Some of you may know that a guy name Clay Ogilvie undertook a similar task at Hood College. He digitized some, most, or all of Harold Weisberg's vast collection of stuff for the most part, hard copy, but essentially the same thing.
I know a little something of how Clay worked, and I suggest the same thing for the Assassination Journal. To wit (and yes, this is really obvious), the slow and steady approach. A little bit at a time over a long period. With an estimated 150 90-minute tapes, it could probably be done at minimal out-of-pocket expense within a year or so, if one took a methodical approach.
When I digitized cassettes I used a very old Fostex multi-track tape player, directional. The important thing of course is that a "line out" feature is required. Not a rare feature by any means, but more than you'd probably find on an inexpensive cassette player. I connect to the computer with a common mini-plug.
By the way, I never had the privilege of hearing the Assassination Journal, but I'm assuming it originated at a public radio station with a shoestring budget.
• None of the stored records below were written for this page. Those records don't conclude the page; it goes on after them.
(* ===== verification/DedupRef.v ===== *)
(** * DedupRef: deduplication of reference types

    [btf_dedup_ref_types] of [Dedup]: pointers, modifiers, arrays, functions and their
    prototypes, tags and location prototypes.  The identifiers a type holds are replaced by
    those of the representatives, the types they refer to first; then the type is compared
    with the candidates.  The recursion ends: it marks the types it is at, and fails on one
    that is marked. *)
From S2P Require Import Prelude Hashmap Mem Strset BtfTypes Btf BtfFind BtfParse BtfRaw BtfWrite DedupTypes Dedup DedupState DedupPrim DedupEquiv DedupStruct DedupWrite.
Open Scope Z_scope.
Open Scope dedup_scope.

#[local] Opaque kind_of_Z.

(** The kinds of this pass. *)
Definition ref_kind (k : btf_kind_t) : Prop :=
  match k with
  | BTF_KIND_CONST | BTF_KIND_VOLATILE | BTF_KIND_RESTRICT | BTF_KIND_PTR | BTF_KIND_FUNC
  | BTF_KIND_TYPE_TAG | BTF_KIND_DECL_TAG | BTF_KIND_ARRAY | BTF_KIND_FUNC_PROTO | BTF_KIND_LOC_PROTO => True
  | _ => False
  end.

Lemma ref_offs_eq t : ref_kind (btf_kind t) -> ref_offs t = Some (id_fields (btf_kind t) (btf_vlen t)).
Proof. unfold ref_offs. by destruct (btf_kind t). Qed.

Lemma ref_exact k : ref_kind k -> exact_kind k.
Proof. by destruct k. Qed.

Lemma wp_and {A} (m : dedup_m A) (P Q : A -> btf_dedup -> Prop) d :
  wp m P d -> (forall a d', m d = Some (a, d') -> Q a d') -> wp m (fun a d' => P a d' /\ Q a d') d.
Proof. intros (a & d' & Hm & HP) HQ. exists a, d'. auto. Qed.

Lemma stands_for_mono (fwd fwd' : Z -> Prop) t r :
  (forall n, fwd n -> fwd' n) -> stands_for fwd t r -> stands_for fwd' t r.
Proof.
  intros Hf [H|H]; [by left | right]. destruct (btf_kind t); try exact H.
  - destruct H as (H1 & H2 & [H3|H3]); auto.
  - destruct H as (H1 & H2 & [H3|H3]); auto.
Qed.

Section Ref.
Context {C : hash_ctx} {DC : DedupCtx C}.

(** ** Writing the words of a type that is not mapped *)

(** [b'] has the types of [b], with other words only at [x]. *)
Record same_but (b b' : btf) (x : Z) : Prop := {
  sb_start : start_id b' = start_id b;
  sb_cnt : type_cnt b' = type_cnt b;
  sb_dedup : dedup_btf b';
  sb_info : forall y t t', btf_type_by_id b y = Some t -> btf_type_by_id b' y = Some t' -> info t' = info t;
  sb_words : forall y t t', y <> x -> btf_type_by_id b y = Some t -> btf_type_by_id b' y = Some t' ->
    own_words t' = own_words t
}.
So this station isn't a likely underwriter for such a project.
I wonder if anyone has an association of any kind with a university whose resources could be used for this? A library or media center with a decent audio/computer connection? Baylor University has done some digitizing in its Penn Jones archive. It has already been noted in this thread that there is no existing archive to be trusted with this stuff. But if there were physical resources not far from where the tapes are now, and this source could be exploited...well, that would be the best solution, no?
I'm sorry to be so wordy here. I'm just trying to demonstrate that, from personal experience, professional places are expensive. With minimal technical know-how, though, it could be done very cheaply, and with acceptable quality.
Charles Drago Wrote:Thanks again, Jerry.
Right now my thinking is to engage a professional studio to do the job. But all possibilities are open to discussion.
I'll keep all interested parties informed.